Al margen de estas afirmaciones que las ratifica la historia del valor en todos los siglos y que las corrobora la psicología de todas las épocas, hay un espacio político y social en el que se demuestra la valentía auténtica y por el cual no pasan los servidores pagados de ciertas ideologías. Es tanto más valiente un político y es tanto más valeroso un hombre público, cuanto más conforme es su vida a su ideología y viceversa. El coraje de ser lógico y la valentía de ser auténtico valen más y tiene mayor fuerza de ataque y de defensa que la pólvora y el insulto. Esta lógica y autenticidad no suelen ser aceptadas ni comprendidas por las multitudes ni aun por determinados áulicos que, dentro de las multitudes, no se resignan a ser carne de cañón, aunque eso sí a inmolarla. Ellos suelen ser los que capitanean las fuerzas de choque, los que ven fantasmas donde no hay nada, los que llaman enemigos a los curiosos, los que se defienden antes de ser atacados, no solamente su sueldo, sino su depauperada virilidad. La psiquiatría demuestra que los guardaespaldas profesionales suelen ser débiles mentales. Y los hechos corroboran estas afirmaciones científicas. El hogar de los guardaespaldas suele ser el más abandonado, el menos defendido y los instructores y mantenedores de fuerzas de choque con frecuencia son los que más chocan el cumplimiento del deber diario.

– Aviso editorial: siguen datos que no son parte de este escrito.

(** * The runtime of the causal profiler: lib/runtime/profiler.cpp

    A shallow embedding of [profiler.cpp]: the global profiler object, the
    per-thread state, sample processing, the round transitions, the delay
    bookkeeping ([add_delays]), the delay snapshots, thread creation and
    shutdown, followed by the properties proved about them. The functions
    come first, as functions on the profiler and the state of the calling
    thread; then the threads that share the profiler, at two granularities:
    whole operations ([step]), and the atomic operations of
    [process_samples] one by one ([atomic_step]).

    Conventions.
    - A [size_t] is a [Z] in [0, 2^64); every arithmetic operation of the
      source on [size_t] is followed by [wrap], its reduction modulo 2^64.
    - A [line*] / [shared_ptr<line>] is an [option line]; [None] is the null
      pointer and two pointers are equal when they name the same line.
    - The fields of [profiler] and [thread_state] keep the names of the source.
    - What the headers declare ([SamplePeriod], [MinRoundSamples], the address
      map, the sleep primitive, the random distribution) is taken as a
      parameter, through the classes [Tunables] and [Collaborators]. *)

From stdpp Require Import base option list gmap strings.
From Stdlib Require Import ZArith Lia.

Open Scope Z_scope.

(** ** Machine integers *)

Definition size_modulus : Z := 2 ^ 64.

(** Reduction of an integer to the range of [size_t]. *)
Definition wrap (z : Z) : Z := z mod size_modulus.

(** The values a [size_t] variable can hold. *)
Definition is_size_t (z : Z) : Prop := 0 <= z < size_modulus.

(** ** Data model *)

(** A source line, identified by the address of its [line] object. *)
Definition line : Type := positive.

(** [perf_event::record]: a record of the sample ring buffer. *)
Record record := mk_record {
  is_sample : bool;
  get_ip : Z;
  get_callchain : list Z
}.

(** [perf_event]: the kernel sampler of one thread, as far as the profiler
    drives it (open or closed, counting or stopped, configured period). *)
Record perf_event := mk_perf_event {
  pe_open : bool;
  pe_running : bool;
  pe_sample_period : Z
}.

(** [timer]: the periodic timer raising the sample signal; [None] before
    [start_interval], the interval in nanoseconds after it. *)
Definition timer : Type := option Z.

(** [thread_state]: the fields of the per-thread state that [profiler.cpp]
    reads and writes. *)
Record thread_state := mk_thread_state {
  sampler : perf_event;
  process_timer : timer;
  delay_count : Z;
  excess_delay : Z;
  global_delay_snapshot : Z;
  local_delay_snapshot : Z
}.

(** [siglock::context]: the two modes in which the state latch is taken. *)
Inductive context := thread_context | signal_context.

(** A thread: its state together with the latch that guards it. *)
Record thread := mk_thread {
  latch_held : bool;
  state : thread_state
}.

(** The calls the profiler makes on the output sink, in the order made. *)
Inductive event :=
| ev_add_counter (name : string) (l : line)
| ev_startup (sample_period : Z)
| ev_start_round (l : line)
| ev_end_round (delays_in_round delay_size : Z)
| ev_shutdown.

(** [output]: the sink behind [_out], as the log of the calls it received and
    whether [delete _out] has run. *)
Record output := mk_output {
  out_filename : string;
  out_events : list event;
  out_deleted : bool
}.

(** One conversion of the format ["%f\t%lu\n"] written by [shutdown]. The
    [float] operand is kept as the quotient the source computes,
    [static_cast<float>(num) / den], without evaluating it. *)
Inductive stderr_item :=
| item_float_quotient (num den : Z)
| item_tab
| item_ulong (v : Z)
| item_newline.

(** [profiler]: the singleton. [line_samples] holds the sample counter that
    each [line] object carries ([line::add_sample]). *)
Record profiler := mk_profiler {
  _out : output;
  line_samples : gmap line Z;
  _selected_line : option line;
  _delay_size : Z;
  _global_delays : Z;
  _round_samples : Z;
  _round_start_delays : Z;
  _fixed_line : option line;
  _fixed_delay_size : Z;
  _generator : Z;
  _shutdown_run : bool;
  _start_time : Z;
  stderr : list stderr_item
}.

(** [thread_start_arg]: what [handle_pthread_create] hands to [start_thread].
    A thread function takes its argument and runs on the profiler and on its
    own thread, returning its result. *)
Definition thread_fn_t : Type := Z -> profiler * thread -> profiler * thread * Z.

Record thread_start_arg := mk_thread_start_arg {
  _fn : thread_fn_t;
  _arg : Z;
  _parent_delay_count : Z;
  _parent_excess_delay : Z
}.

(** Control flow of a loop body: go on with the loop, or return from the
    enclosing function. *)
Inductive flow (A : Type) :=
| Continue (a : A)
| Return (a : A).
Arguments Continue {A} a.
Arguments Return {A} a.

(** ** Parameters declared outside profiler.cpp *)

(** The compile-time constants of [profiler.h]. *)
Class Tunables := {
  SamplePeriod : Z;
  SampleWakeupCount : Z;
  MinRoundSamples : Z;
  SpeedupDivisions : Z
}.

(** The collaborators: [memory_map::find_line] by address and by name, the
    sleep primitive [wait] (requested nanoseconds to elapsed nanoseconds) and
    the distribution [_delay_dist] applied to the generator (its state to the
    drawn value and the next state). *)
Class Collaborators := {
  find_line : Z -> option line;
  find_line_by_name : string -> option line;
  wait : Z -> Z;
  delay_dist : Z -> Z * Z
}.

(** ** Field updates *)

Definition set_sampler (v : perf_event) (s : thread_state) : thread_state :=
  mk_thread_state v (process_timer s) (delay_count s) (excess_delay s)
    (global_delay_snapshot s) (local_delay_snapshot s).

Definition set_process_timer (v : timer) (s : thread_state) : thread_state :=
  mk_thread_state (sampler s) v (delay_count s) (excess_delay s)
    (global_delay_snapshot s) (local_delay_snapshot s).

Definition set_delay_count (v : Z) (s : thread_state) : thread_state :=
  mk_thread_state (sampler s) (process_timer s) v (excess_delay s)
    (global_delay_snapshot s) (local_delay_snapshot s).

Definition set_excess_delay (v : Z) (s : thread_state) : thread_state :=
  mk_thread_state (sampler s) (process_timer s) (delay_count s) v
    (global_delay_snapshot s) (local_delay_snapshot s).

En nuestros días, el sereno y sobrio Ministerio de la paz pública ha hecho un llamamiento a la entrega de armas de parte de los que él califica como “fuerzas de choque” de ciertas agrupaciones políticas. La prensa dirige esa calificación a una definida agrupación. El elemental valor para decir la verdad impide especializar la acusación y exclusivizar la encomienda ministerial a un solo grupo. Todo el país y todos los comprometidos en su paz pública estamos viviendo un clímax violento, armado de injusticias, de prejuicios, enfermos, sospechas e insultos, de la pasión inhumana de las descalificaciones, del ánimo de sepultar honores para medrar de carroñas, del bravucón desafío constituido en suplemente de la razón.
Es hora de desarmarnos. Las tradiciones creyentes y el interés comercial tratan de preparar, por medios muy distintos, el ambiente de la próxima navidad. Al margen del regalo comprometido, del caramelo cansador, del juguete caro y de la felicitación excitante, debemos empeñarnos en una navidad desarmada, en una navidad de buena voluntad y paz. La hora que nos toca vivir resulta tiempo de gastos desmedidos y de abusos de la justicia que no se satisface por el regalo generoso sino por el cumplimiento honrado del deber. Regalémonos un compromiso sincero de desarme; renunciemos comunitariamente a todo regalo que resulte injurioso para el que no lo tiene, no lo pueda dar ni aspira a recibirlo; demos a nuestros hermanos el don abierto y espontáneo de un verdadero deseo de comunión, de integración social y de solidaridad pública. Renunciemos a las promesas y regalemos el aporte sencillo que implica atender la queja del que nunca fue atendido y siempre se quejó; no prometamos cambios que nunca llegan y en los que nadie cree. Cambiemos nuestra actitud, nuestra agresividad: donde hubo insulto pongamos verdades nítidas, donde hubo amenazas dejemos el recuerdo de una mano fuerte que apoya y de una palabra buena que reconcilia. Entreguemos las armas: usemos simplemente la verdad.